> WORK ITEM: Would you please transcribe, exactly as written, the lines of the entries below starting at the one that holds "(* ===== verification/WindowBatcher.v" and ending at the one that holds "the query with", both included?

Data extracted from a collection

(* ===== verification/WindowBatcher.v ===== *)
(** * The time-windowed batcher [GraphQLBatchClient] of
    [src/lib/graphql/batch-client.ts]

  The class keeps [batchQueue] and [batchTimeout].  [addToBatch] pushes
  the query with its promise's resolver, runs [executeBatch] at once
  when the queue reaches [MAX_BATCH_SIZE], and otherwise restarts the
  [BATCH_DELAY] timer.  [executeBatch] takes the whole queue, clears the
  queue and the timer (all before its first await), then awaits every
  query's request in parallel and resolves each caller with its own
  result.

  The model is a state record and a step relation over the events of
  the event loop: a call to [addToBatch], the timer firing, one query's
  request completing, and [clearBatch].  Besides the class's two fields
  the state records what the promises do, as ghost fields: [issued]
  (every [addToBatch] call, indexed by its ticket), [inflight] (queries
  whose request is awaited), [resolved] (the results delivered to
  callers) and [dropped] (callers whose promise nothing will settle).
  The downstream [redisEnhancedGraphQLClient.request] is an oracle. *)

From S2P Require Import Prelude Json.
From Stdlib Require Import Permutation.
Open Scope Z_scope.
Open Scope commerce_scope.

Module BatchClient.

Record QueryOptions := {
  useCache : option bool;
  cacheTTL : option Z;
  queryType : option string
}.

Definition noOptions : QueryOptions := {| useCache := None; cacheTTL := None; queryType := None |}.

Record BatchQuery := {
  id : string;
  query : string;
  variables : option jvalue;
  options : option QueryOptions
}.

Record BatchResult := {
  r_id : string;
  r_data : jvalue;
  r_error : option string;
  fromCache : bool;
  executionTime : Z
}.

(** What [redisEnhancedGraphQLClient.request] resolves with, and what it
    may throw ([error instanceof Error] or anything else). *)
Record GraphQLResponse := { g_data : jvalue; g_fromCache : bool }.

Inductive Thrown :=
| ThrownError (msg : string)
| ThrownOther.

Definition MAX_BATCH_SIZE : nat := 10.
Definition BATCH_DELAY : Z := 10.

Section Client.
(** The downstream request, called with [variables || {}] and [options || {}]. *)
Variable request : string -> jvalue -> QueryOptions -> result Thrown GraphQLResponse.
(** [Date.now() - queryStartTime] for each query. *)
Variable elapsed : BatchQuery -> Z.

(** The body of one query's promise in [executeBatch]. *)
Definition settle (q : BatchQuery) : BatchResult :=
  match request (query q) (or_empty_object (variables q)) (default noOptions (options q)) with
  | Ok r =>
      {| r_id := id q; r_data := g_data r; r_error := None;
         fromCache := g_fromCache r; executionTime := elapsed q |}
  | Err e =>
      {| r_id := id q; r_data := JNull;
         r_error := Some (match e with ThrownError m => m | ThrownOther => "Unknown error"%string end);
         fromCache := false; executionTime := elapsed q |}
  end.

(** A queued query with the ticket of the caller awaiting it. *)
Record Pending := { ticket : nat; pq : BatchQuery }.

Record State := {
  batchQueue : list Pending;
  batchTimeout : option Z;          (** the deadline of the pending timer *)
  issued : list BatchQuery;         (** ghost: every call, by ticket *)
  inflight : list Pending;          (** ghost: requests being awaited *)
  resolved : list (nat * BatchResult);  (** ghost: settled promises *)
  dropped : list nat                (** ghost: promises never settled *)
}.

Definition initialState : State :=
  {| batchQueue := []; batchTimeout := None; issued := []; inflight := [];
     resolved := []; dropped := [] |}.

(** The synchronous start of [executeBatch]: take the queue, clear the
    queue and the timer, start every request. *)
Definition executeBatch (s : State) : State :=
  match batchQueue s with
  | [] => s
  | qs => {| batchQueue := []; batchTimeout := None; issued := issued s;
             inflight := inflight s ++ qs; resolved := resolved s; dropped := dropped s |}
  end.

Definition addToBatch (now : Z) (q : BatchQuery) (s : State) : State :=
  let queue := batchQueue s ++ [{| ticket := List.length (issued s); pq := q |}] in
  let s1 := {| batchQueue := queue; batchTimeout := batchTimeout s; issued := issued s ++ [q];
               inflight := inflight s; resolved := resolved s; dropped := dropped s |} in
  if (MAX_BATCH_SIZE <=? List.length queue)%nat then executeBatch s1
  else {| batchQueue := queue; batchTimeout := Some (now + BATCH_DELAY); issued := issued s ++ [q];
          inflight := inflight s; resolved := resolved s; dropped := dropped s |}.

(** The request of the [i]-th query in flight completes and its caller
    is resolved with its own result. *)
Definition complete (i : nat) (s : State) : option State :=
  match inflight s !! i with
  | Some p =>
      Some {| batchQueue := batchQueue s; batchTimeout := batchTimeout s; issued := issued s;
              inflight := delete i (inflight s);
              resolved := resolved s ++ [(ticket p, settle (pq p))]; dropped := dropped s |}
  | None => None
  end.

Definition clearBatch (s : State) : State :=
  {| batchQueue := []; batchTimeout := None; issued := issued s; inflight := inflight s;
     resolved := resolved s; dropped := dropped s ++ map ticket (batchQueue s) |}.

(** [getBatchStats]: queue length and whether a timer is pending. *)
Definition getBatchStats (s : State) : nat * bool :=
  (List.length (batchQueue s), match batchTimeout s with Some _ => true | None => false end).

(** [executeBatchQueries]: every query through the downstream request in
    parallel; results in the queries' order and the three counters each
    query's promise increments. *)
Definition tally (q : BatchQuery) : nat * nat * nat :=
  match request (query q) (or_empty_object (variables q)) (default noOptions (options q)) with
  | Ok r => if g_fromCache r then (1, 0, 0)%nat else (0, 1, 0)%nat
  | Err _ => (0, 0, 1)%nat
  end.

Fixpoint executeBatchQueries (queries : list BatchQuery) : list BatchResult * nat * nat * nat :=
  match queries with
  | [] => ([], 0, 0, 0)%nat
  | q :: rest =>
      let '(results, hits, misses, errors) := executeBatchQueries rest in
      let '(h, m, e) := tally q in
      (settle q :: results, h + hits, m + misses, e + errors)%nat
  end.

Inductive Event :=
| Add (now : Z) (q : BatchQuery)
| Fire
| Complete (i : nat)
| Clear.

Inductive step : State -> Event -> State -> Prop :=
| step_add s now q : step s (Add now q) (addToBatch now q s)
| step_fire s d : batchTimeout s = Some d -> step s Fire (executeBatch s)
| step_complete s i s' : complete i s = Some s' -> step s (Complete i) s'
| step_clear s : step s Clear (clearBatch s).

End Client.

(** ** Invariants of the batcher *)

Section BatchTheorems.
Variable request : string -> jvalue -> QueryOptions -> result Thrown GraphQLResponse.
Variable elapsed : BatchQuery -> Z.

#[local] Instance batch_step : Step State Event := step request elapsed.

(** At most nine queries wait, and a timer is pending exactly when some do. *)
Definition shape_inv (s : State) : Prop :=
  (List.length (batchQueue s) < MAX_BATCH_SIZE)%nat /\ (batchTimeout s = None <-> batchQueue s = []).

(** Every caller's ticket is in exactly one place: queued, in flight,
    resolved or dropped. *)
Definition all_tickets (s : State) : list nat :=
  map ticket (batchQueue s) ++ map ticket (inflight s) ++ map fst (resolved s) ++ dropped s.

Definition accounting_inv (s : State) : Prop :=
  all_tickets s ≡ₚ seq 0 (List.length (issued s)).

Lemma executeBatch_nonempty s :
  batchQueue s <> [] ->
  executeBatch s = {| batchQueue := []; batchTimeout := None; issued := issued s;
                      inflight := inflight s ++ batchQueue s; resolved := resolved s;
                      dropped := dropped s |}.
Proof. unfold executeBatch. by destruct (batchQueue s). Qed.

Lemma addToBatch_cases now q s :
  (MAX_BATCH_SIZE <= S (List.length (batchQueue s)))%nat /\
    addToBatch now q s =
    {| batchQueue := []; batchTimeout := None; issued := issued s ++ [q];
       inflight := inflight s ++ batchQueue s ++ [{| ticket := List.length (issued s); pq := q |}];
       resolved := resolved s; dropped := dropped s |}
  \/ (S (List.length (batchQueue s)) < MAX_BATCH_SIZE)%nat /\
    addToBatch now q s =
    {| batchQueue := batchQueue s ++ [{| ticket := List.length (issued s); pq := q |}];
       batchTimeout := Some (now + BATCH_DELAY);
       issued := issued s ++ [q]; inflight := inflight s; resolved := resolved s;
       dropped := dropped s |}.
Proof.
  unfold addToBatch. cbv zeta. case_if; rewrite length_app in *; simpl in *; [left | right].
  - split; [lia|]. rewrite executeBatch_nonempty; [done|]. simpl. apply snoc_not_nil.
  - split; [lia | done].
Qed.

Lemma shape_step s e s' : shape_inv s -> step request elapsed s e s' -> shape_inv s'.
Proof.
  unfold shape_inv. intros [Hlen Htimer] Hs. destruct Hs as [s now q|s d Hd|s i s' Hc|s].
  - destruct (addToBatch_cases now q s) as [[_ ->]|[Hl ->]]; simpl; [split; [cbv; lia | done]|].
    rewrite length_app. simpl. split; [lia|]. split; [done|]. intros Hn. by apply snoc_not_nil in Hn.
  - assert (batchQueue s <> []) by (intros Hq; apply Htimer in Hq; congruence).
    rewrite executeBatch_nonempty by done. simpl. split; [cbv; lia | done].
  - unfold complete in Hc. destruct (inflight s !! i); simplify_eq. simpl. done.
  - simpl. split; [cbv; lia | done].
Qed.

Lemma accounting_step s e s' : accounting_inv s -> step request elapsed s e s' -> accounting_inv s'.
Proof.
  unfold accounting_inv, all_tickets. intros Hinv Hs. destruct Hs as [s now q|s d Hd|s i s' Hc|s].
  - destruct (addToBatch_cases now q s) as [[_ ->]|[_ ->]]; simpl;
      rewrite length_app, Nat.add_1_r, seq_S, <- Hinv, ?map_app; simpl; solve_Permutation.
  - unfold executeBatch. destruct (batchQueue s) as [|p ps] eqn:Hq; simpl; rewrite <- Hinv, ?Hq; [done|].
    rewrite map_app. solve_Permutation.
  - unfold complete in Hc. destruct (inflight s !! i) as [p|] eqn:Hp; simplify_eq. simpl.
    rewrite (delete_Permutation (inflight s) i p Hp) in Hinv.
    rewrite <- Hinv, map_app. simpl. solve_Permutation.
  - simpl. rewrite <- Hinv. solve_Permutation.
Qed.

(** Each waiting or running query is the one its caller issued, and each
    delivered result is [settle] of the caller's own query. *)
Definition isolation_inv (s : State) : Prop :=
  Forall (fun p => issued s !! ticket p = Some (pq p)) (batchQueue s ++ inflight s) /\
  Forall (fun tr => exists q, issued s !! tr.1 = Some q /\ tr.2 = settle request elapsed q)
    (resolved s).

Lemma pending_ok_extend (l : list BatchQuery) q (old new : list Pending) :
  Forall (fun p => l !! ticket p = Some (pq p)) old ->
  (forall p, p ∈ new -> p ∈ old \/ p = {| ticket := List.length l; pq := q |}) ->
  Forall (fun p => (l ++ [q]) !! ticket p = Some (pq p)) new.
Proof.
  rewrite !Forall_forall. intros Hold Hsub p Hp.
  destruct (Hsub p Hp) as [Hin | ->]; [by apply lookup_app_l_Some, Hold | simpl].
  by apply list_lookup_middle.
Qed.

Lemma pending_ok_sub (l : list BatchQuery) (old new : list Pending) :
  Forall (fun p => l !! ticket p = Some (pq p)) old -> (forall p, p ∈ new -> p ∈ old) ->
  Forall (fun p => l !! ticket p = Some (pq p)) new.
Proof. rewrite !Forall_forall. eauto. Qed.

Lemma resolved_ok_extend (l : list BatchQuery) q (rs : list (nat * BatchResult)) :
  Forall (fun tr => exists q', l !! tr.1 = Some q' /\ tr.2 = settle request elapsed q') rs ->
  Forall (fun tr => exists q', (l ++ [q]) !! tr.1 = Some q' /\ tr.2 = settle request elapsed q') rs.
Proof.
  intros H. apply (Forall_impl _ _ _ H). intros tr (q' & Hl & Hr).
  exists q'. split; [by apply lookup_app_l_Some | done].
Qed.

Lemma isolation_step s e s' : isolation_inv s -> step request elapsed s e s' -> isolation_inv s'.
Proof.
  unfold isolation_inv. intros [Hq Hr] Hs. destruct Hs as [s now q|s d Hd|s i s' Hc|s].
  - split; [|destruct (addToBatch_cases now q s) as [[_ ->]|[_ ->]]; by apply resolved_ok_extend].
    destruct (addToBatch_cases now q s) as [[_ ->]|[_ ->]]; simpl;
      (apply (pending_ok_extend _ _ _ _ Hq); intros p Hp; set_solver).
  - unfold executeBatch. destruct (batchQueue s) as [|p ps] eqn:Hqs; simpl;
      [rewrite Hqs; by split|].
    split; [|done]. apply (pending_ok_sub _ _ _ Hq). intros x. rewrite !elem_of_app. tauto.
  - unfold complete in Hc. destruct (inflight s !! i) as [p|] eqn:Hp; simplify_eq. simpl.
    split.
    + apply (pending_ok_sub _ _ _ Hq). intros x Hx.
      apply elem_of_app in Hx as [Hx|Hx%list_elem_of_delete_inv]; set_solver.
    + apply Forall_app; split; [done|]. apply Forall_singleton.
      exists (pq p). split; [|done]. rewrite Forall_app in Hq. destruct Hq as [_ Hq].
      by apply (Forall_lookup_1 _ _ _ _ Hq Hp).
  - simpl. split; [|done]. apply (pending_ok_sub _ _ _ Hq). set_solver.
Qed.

...

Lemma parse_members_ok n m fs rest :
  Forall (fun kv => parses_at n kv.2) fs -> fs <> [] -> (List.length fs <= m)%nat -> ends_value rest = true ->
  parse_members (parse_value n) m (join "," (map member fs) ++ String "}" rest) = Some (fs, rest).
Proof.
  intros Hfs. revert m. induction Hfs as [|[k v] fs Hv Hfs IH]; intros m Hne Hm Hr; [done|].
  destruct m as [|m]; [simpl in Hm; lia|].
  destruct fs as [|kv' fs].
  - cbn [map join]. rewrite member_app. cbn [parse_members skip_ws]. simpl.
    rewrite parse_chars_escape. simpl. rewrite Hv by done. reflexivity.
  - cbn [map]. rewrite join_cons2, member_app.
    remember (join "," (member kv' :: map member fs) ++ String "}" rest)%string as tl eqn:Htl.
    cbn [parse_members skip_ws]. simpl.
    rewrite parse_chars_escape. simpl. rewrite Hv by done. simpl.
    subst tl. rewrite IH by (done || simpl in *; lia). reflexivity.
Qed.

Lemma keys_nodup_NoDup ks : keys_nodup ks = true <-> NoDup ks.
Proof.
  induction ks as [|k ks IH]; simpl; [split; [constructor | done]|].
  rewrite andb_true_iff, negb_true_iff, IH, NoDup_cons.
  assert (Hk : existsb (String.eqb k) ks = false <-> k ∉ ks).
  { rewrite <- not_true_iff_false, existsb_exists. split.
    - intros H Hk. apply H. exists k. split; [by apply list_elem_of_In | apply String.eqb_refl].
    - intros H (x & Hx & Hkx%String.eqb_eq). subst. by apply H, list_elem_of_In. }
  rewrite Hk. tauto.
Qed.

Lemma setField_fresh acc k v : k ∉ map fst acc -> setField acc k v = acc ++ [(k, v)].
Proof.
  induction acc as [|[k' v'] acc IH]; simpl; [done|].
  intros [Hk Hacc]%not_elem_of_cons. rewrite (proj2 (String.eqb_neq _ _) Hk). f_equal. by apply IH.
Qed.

==

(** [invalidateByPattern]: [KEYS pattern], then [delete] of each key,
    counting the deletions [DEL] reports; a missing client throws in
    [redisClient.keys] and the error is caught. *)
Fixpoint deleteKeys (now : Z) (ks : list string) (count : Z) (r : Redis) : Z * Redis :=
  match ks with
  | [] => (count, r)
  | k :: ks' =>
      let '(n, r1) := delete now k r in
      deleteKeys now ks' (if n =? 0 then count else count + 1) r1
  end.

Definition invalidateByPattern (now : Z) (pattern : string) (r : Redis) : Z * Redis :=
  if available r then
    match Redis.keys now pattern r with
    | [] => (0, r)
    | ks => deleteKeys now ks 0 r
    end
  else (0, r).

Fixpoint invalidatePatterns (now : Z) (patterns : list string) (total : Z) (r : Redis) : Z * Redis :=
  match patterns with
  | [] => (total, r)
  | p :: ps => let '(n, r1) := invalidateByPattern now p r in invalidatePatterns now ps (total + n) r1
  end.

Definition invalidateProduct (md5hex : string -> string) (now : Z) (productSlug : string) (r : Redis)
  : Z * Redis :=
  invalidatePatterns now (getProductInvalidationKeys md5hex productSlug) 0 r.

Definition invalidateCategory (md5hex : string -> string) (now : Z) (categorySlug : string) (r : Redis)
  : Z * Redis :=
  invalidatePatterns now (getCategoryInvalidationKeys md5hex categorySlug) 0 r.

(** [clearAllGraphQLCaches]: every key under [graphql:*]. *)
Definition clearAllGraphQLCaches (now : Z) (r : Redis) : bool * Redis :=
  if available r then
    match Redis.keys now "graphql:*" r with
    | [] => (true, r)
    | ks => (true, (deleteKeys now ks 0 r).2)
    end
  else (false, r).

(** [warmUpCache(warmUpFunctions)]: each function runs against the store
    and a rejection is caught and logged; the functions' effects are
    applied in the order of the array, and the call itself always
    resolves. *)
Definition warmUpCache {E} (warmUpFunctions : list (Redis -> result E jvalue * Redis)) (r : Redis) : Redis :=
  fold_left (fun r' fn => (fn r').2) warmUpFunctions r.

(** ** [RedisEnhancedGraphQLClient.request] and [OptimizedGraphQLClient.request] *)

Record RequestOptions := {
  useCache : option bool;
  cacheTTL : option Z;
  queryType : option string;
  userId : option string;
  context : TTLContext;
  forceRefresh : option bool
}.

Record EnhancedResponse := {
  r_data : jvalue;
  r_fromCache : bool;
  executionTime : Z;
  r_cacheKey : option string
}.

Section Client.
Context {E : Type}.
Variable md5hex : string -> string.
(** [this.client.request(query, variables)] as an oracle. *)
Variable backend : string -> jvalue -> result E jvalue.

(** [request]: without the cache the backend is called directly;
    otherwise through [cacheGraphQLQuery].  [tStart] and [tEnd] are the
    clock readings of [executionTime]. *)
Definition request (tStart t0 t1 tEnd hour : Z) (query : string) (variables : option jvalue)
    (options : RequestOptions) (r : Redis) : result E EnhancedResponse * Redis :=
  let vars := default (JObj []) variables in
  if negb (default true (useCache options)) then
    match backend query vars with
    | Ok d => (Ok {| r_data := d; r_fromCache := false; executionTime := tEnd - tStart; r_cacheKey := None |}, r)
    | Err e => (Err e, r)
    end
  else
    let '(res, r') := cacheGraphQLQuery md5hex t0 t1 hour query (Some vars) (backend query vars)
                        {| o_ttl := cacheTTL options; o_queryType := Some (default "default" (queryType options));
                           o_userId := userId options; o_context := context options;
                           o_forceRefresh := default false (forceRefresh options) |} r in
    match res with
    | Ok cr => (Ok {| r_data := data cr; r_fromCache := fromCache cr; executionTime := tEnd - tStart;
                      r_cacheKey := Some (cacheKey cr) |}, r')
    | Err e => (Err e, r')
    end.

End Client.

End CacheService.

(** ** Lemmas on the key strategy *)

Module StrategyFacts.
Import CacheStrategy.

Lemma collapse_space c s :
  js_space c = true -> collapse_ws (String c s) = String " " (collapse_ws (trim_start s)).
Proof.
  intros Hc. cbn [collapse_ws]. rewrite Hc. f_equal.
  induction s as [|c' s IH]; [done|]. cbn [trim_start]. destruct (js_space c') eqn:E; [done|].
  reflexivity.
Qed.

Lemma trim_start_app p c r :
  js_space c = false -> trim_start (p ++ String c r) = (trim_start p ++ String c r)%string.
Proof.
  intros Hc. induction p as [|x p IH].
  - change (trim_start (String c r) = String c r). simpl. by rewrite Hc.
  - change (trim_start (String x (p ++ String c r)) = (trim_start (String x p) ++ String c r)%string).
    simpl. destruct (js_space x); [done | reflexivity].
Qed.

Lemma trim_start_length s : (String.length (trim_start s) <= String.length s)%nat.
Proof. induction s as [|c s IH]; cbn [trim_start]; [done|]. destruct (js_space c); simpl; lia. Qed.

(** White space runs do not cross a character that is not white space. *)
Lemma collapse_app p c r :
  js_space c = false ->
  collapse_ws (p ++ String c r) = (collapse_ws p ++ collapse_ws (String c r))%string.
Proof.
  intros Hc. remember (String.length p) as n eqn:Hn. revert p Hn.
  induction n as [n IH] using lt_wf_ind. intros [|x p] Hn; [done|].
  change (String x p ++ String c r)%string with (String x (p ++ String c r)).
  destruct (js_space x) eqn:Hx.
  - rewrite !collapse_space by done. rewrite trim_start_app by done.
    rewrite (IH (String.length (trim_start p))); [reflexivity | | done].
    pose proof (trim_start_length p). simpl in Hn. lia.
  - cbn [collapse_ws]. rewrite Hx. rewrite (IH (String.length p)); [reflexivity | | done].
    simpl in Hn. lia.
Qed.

> SOLUTION TO THIS PROBLEM:
(* ===== verification/WindowBatcher.v ===== *)
(** * The time-windowed batcher [GraphQLBatchClient] of
    [src/lib/graphql/batch-client.ts]

  The class keeps [batchQueue] and [batchTimeout].  [addToBatch] pushes
  the query with its promise's resolver, runs [executeBatch] at once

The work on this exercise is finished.